One use case for it can be: Using git-daemon(with receive-pack aka all can write) + hooks per repo + versioncontrol_account_status auth plugin(#223891: API change: make authentication management pluggable) which verify against approved accounts we can get a simple authentication mechanism controlled at drupal.
The other natural fit for it is for any CVCS, since many of that menthods uses authentication based on passwords, so accounts are real. It only needs to synchronize passwords(which is done for example at versioncontrol_cvs/xcvs/xcvs-generate-passwd.php)
I am still not really sure if this module must be removed or not :-(
Comment #4
sdboyer CreditAttribution: sdboyer commentedOK, thinking on this even yet MORE, I'm still inclined in the direction that says we strip it out of the api. There's nothing wrong, nothing at all, with backends implementing their own account registration system. But it gets backend-specific SO quickly - the text & options for the account registration page, where to store/what to do with the account information, how to use the account information etc., that I think the difficulties of having it in the API far outweigh the benefits. Especially because the benefits really just come down to avoid a little code duplication. Big deal.

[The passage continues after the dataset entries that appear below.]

(* ===== verification/Types.v ===== *)
(** * Shared types of the registry service

    [SchemaType] and [ResolvedReference] (format/mod.rs), [SchemaReference]
    (kafkastore/record.rs), the error model [SrError] with its Confluent codes
    (error.rs), and the interface [SchemaFormat] that the format layer offers
    to the store and to the compatibility engine. *)

From stdpp Require Import base gmap strings list pretty.
From Stdlib Require Import ZArith Lia.
From S2P Require Import Prelude Text.

Inductive SchemaType := Avro | Protobuf | Json.

#[global] Instance SchemaType_eq_dec : EqDecision SchemaType.
Proof. solve_decision. Defined.

Definition wire_name (ty : SchemaType) : option string :=
  match ty with
  | Avro => None
  | Protobuf => Some "PROTOBUF"
  | Json => Some "JSON"
  end.

Definition from_wire (s : option string) : SchemaType :=
  match s with
  | None => Avro
  | Some s =>
      if String.eqb s "" || String.eqb s "AVRO" then Avro
      else if String.eqb s "PROTOBUF" then Protobuf
      else Json
  end.

Record SchemaReference := mkSchemaReference {
  ref_name : string;
  ref_subject : string;
  ref_version : Z;
}.

#[global] Instance SchemaReference_eq_dec : EqDecision SchemaReference.
Proof. solve_decision. Defined.

Record ResolvedReference := mkResolvedReference {
  res_name : string;
  res_ty : SchemaType;
  res_schema : string;
}.

#[global] Instance ResolvedReference_eq_dec : EqDecision ResolvedReference.
Proof. solve_decision. Defined.

Inductive SrError :=
  | NotFound
  | MethodNotAllowed
  | Forbidden
  | InvalidRequest (m : string)
  | ForwardFailed
  | UnknownLeader (m : string)
  | SubjectNotFound (subject : string)
  | VersionNotFound
  | SchemaNotFound
  | InvalidSchema (m : string)
  | InvalidVersion (m : string)
  | InvalidCompatibilityLevel (m : string)
  | Backend (m : string)
  | OperationTimedOut
  | Incompatible (msgs : list string)
  | OperationNotPermitted (subject : string)
  | SchemaIdConflict (id : Z)
  | SubjectNotSoftDeleted (subject : string)
  | VersionNotSoftDeleted (subject : string) (version : Z)
  | InvalidMode (m : string)
  | SubjectSoftDeleted (subject : string)
  | SubjectModeNotConfigured (subject : string)
  | ReferenceNotFound (m : string)
  | ReferencedByOthers (m : string).

#[global] Instance SrError_eq_dec : EqDecision SrError.
Proof. solve_decision. Defined.

Definition error_code (e : SrError) : Z :=
  match e with
  | NotFound => 404
  | MethodNotAllowed => 405
  | Forbidden => 40301
  | InvalidRequest _ => 400
  | ForwardFailed => 50003
  | UnknownLeader _ => 50004
  | SubjectNotFound _ => 40401
  | VersionNotFound => 40402
  | SchemaNotFound => 40403
  | InvalidSchema _ | ReferenceNotFound _ => 42201
  | InvalidVersion _ => 42202
  | InvalidCompatibilityLevel _ => 42203
  | Backend _ => 50001
  | OperationTimedOut => 50002
  | Incompatible _ => 409
  | OperationNotPermitted _ | SchemaIdConflict _ => 42205
  | SubjectNotSoftDeleted _ => 40405
  | VersionNotSoftDeleted _ _ => 40407
  | InvalidMode _ => 42204
  | SubjectSoftDeleted _ => 40404
  | SubjectModeNotConfigured _ => 40409
  | ReferencedByOthers _ => 42206
  end%Z.

Definition http_status (e : SrError) : Z :=
  match e with
  | MethodNotAllowed => 405
  | Forbidden => 403
  | InvalidRequest _ => 400
  | NotFound | SubjectNotFound _ | VersionNotFound | SchemaNotFound
  | SubjectNotSoftDeleted _ | VersionNotSoftDeleted _ _
  | SubjectSoftDeleted _ | SubjectModeNotConfigured _ => 404
  | InvalidSchema _ | InvalidVersion _ | InvalidCompatibilityLevel _
  | OperationNotPermitted _ | SchemaIdConflict _ | InvalidMode _
  | ReferenceNotFound _ | ReferencedByOthers _ => 422
  | Backend _ | OperationTimedOut | ForwardFailed | UnknownLeader _ => 500
  | Incompatible _ => 409
  end%Z.

(** The [Display] of an error. *)
Definition error_message (e : SrError) : string :=
  match e with
  | NotFound => "HTTP 404 Not Found"
  | MethodNotAllowed => "HTTP 405 Method Not Allowed"
  | Forbidden => "Forbidden"
  | InvalidRequest m => m
  | ForwardFailed => "Error while forwarding register schema request to the leader"
  | UnknownLeader m => "Unknown leader: " +:+ m
  | SubjectNotFound s => "Subject '" +:+ s +:+ "' not found."
  | VersionNotFound => "Version not found."
  | SchemaNotFound => "Schema not found"
  | InvalidSchema m => "Invalid schema: " +:+ m
  | InvalidVersion m => "Invalid version: " +:+ m
  | InvalidCompatibilityLevel m => "Invalid compatibility level: " +:+ m
  | Backend m => "Error in the backend data store: " +:+ m
  | OperationTimedOut => "Operation timed out"
  | Incompatible msgs =>
      "Schema being registered is incompatible with an earlier schema; details: " +:+ debug_strs msgs
  | OperationNotPermitted s => "Subject '" +:+ s +:+ "' is in read-only mode."
  | SchemaIdConflict id => "Overwrite new schema with id " +:+ pretty id +:+ " is not permitted."
  | SubjectNotSoftDeleted s => "Subject '" +:+ s +:+ "' was not deleted first before being permanently deleted."
  | VersionNotSoftDeleted s v =>
      "Version " +:+ pretty v +:+ " of subject '" +:+ s +:+
      "' was not soft-deleted first before being permanently deleted."
  | InvalidMode m => "Invalid mode: " +:+ m
  | SubjectSoftDeleted s => "Subject '" +:+ s +:+ "' was soft deleted. Set permanent=true to delete permanently."
  | SubjectModeNotConfigured s => "Subject '" +:+ s +:+ "' does not have subject-level mode configured"
  | ReferenceNotFound m => "Reference " +:+ m +:+ " not found."
  | ReferencedByOthers m => "One or more references exist to the schema " +:+ m +:+ "."
  end.

(** ** The format layer's interface

    What [format::parse(..).map(canonical_form)], [format::check] and
    [format::normalized_storage_form] offer to the store. The store and the
    compatibility engine are proved against this class; no law is assumed. *)
Class SchemaFormat := {
  format_parse : SchemaType → string → list ResolvedReference → result SrError string;
  format_check : SchemaType → string → string →
                 list ResolvedReference → list ResolvedReference →
                 result (list string) unit;
  normalized_storage_form :
    SchemaType → string → list ResolvedReference → result SrError string;
}.

(** Reading back the wire name of a type gives the type. *)
Lemma from_wire_wire_name ty : from_wire (wire_name ty) = ty.
Proof. by destruct ty. Qed.

#[export] Hint Rewrite from_wire_wire_name : krabka.

(** The error code refines the HTTP status: its leading three digits are the
    status, with no exception. *)
Lemma error_code_refines_status e :
  error_code e = http_status e ∨ (error_code e / 100 = http_status e)%Z.
Proof. destruct e; simpl; auto. Qed.
(* ===== verification/Closure.v ===== *)
(** * Reference resolution: [resolve_closure] (store/mod.rs)

    Termination of the depth-first walk, and its specification: it succeeds
    exactly when every transitively reachable reference names a stored
    version, and it fails naming a reachable reference that does not. *)

From stdpp Require Import base gmap strings list pretty.
From Stdlib Require Import ZArith Lia.
From S2P Require Import Prelude Json Types Store.

Abbreviation ref_key r := (ref_subject r, ref_version r).

(** The schema a reference names in [s]. *)
Definition target (s : StoreState) (r : SchemaReference) : option RegisteredSchema :=
  id ← id_of s (ref_subject r) (ref_version r); by_id s !! id.

(** The references reachable from [refs] through stored schemas. *)
Inductive reachable (s : StoreState) (refs : list SchemaReference) : SchemaReference → Prop :=
  | reachable_here r : r ∈ refs → reachable s refs r
  | reachable_step r reg r' :
      reachable s refs r → target s r = Some reg → r' ∈ rs_references reg →
      reachable s refs r'.

Lemma find_version_Some version vs e :
  find_version version vs = Some e → e ∈ vs ∧ ve_version e = version.
Proof.
  intros [Hin Heq]%List.find_some. split; [by apply list_elem_of_In|]. by apply Z.eqb_eq.
Qed.

Lemma elem_of_entry_keys s subject vs e :
  subjects s !! subject = Some vs → e ∈ vs → (subject, ve_version e) ∈ entry_keys s.
Proof.
  intros Hs He. unfold entry_keys. apply elem_of_list_to_set, list_elem_of_In, in_flat_map.
  exists (subject, vs). split; [by apply list_elem_of_In, elem_of_btree_iter|].
  apply list_elem_of_In, list_elem_of_fmap. eauto.
Qed.

Lemma id_of_Some s subject version id :
  id_of s subject version = Some id →
  ∃ vs e, subjects s !! subject = Some vs ∧ e ∈ vs ∧ ve_version e = version ∧ ve_id e = id.
Proof.
  unfold id_of. intros (vs & Hvs & (e & He & ->)%fmap_Some)%bind_Some.
  apply find_version_Some in He as [??]. eauto 6.
Qed.

Lemma id_of_entry_keys s r id :
  id_of s (ref_subject r) (ref_version r) = Some id → ref_key r ∈ entry_keys s.
Proof.
  intros (vs & e & Hvs & He & <- & _)%id_of_Some. by eapply elem_of_entry_keys.
Qed.

Lemma visited_emit r reg acc : ra_visited (emit r reg acc) = ra_visited acc.
Proof. unfold emit. by case_bool_decide. Qed.

#[export] Hint Rewrite visited_emit : krabka.

(** ** The walk visits what it should *)

Section walk.
Context (s : StoreState).

(** Every key in [new] but not in [old] resolves, and the keys of the
    references of its schema are all in [new]. *)
Definition closed_above (old new : gset (string * Z)) : Prop :=
  ∀ r, ref_key r ∈ new → ref_key r ∉ old →
    ∃ reg, target s r = Some reg ∧ ∀ r', r' ∈ rs_references reg → ref_key r' ∈ new.

(** What one call of the walk establishes about its result. *)
Definition walk_ok (refs : list SchemaReference) (acc acc' : ResolveAcc) : Prop :=
  ra_visited acc ⊆ ra_visited acc' ∧
  (∀ r, r ∈ refs → ref_key r ∈ ra_visited acc') ∧
  closed_above (ra_visited acc) (ra_visited acc').

Lemma target_intro r id reg :
  id_of s (ref_subject r) (ref_version r) = Some id → by_id s !! id = Some reg →
  target s r = Some reg.
Proof. unfold target. by intros -> . Qed.

Lemma closed_above_trans v1 v2 v3 :
  v2 ⊆ v3 → closed_above v1 v2 → closed_above v2 v3 → closed_above v1 v3.
Proof.
  intros Hsub H12 H23 r Hr3 Hr1. destruct (decide (ref_key r ∈ v2)) as [Hr2|Hr2].
  - destruct (H12 r Hr2 Hr1) as (reg & ? & Hrefs). exists reg. split; [done|]. set_solver.
  - by apply H23.
Qed.

Lemma target_key r r' : ref_key r = ref_key r' → target s r = target s r'.
Proof. intros [= H1 H2]. unfold target. by rewrite H1, H2. Qed.
(* ===== verification/StoreFacts.v ===== *)
(** * Correctness of the in-memory registry state (store/mod.rs)

    The well-formedness invariant [store_wf] and its preservation by every
    operation of [StoreState]; the functional behaviour of registration,
    replay, deletion and the queries; and the refinement between the write
    path's probe ([register]) and the reader's replay ([apply_schema]). *)

From stdpp Require Import base gmap strings list pretty sorting.
From Stdlib Require Import ZArith Lia Ascii.
From S2P Require Import Prelude Json Types Store Closure.

(** ** The invariant *)

(** One subject's history: non-empty, strictly increasing, below the subject's
    version high-water mark, with every id stored. *)
Record hist_wf (ids : gmap Z RegisteredSchema) (next : option Z) (vs : list VersionEntry)
    : Prop := {
  hist_nonempty : vs ≠ [];
  hist_sorted : StronglySorted Z.lt (ve_version <$> vs);
  hist_stored : ∀ e, e ∈ vs → is_Some (ids !! ve_id e);
  hist_i32 : ∀ e, e ∈ vs → in_i32 (ve_version e);
  hist_next : ∀ e, e ∈ vs →
    ∃ n, next = Some n ∧ (i32_saturating_add (ve_version e) 1 ≤ n)%Z;
}.

(** The two identity indexes are inverse of each other and bind stored ids. *)
Record canon_wf (ids : gmap Z RegisteredSchema) (bc : gmap string Z) (cb : gmap Z string)
    : Prop := {
  canon_inverse : ∀ key id, bc !! key = Some id ↔ cb !! id = Some key;
  canon_stored : ∀ key id, bc !! key = Some id → is_Some (ids !! id);
}.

Basically, I see it being 5-10x as much work to come up with good architecture for this in the API as it is to let each backend implement it. If we just stipulate that this system needs to work on top of the new pluggable auth system, then it shouldn't be any problem to push it out there. The most we should have in the API is maybe some kind of messaging layer for doing 'account status'...but we can open an issue for that later if we want it.
Therefore, RTBC. Your patch, marvil07, so you please pull that trigger :)
Comment #5
sdboyer CreditAttribution: sdboyer commentedDammit.
Thought about this more and poked at the code, and we do need SOMETHING. So let's hold off committing the changes until we've at least opened an issue outlining what ought to be done.
Comment #6
sdboyer CreditAttribution: sdboyer commentedOK, I'm going to officially back off of this. The more I think about it, the less I feel like I'm approaching a reasonable idea. Other ideas, proposals, brainstorming, whatever, welcome. marvil07, you should also feel free to just run with this, if you have an idea.
Comment #7
marvil07 CreditAttribution: marvil07 commentedI will be working on #983926: Remove account class as the step 1 of this(see #983926-8: Remove account class for details), postponing this until that gets in.
Comment #8
sdboyer CreditAttribution: sdboyer commentedAs part of #983926: Remove account class, I removed the account status module entirely. If and when we have time to do a good job of reimplementing that mess, we can have it back in - but we can't let it hold back a stable release and/or the git migration as a whole. And that's the point we've gotten to.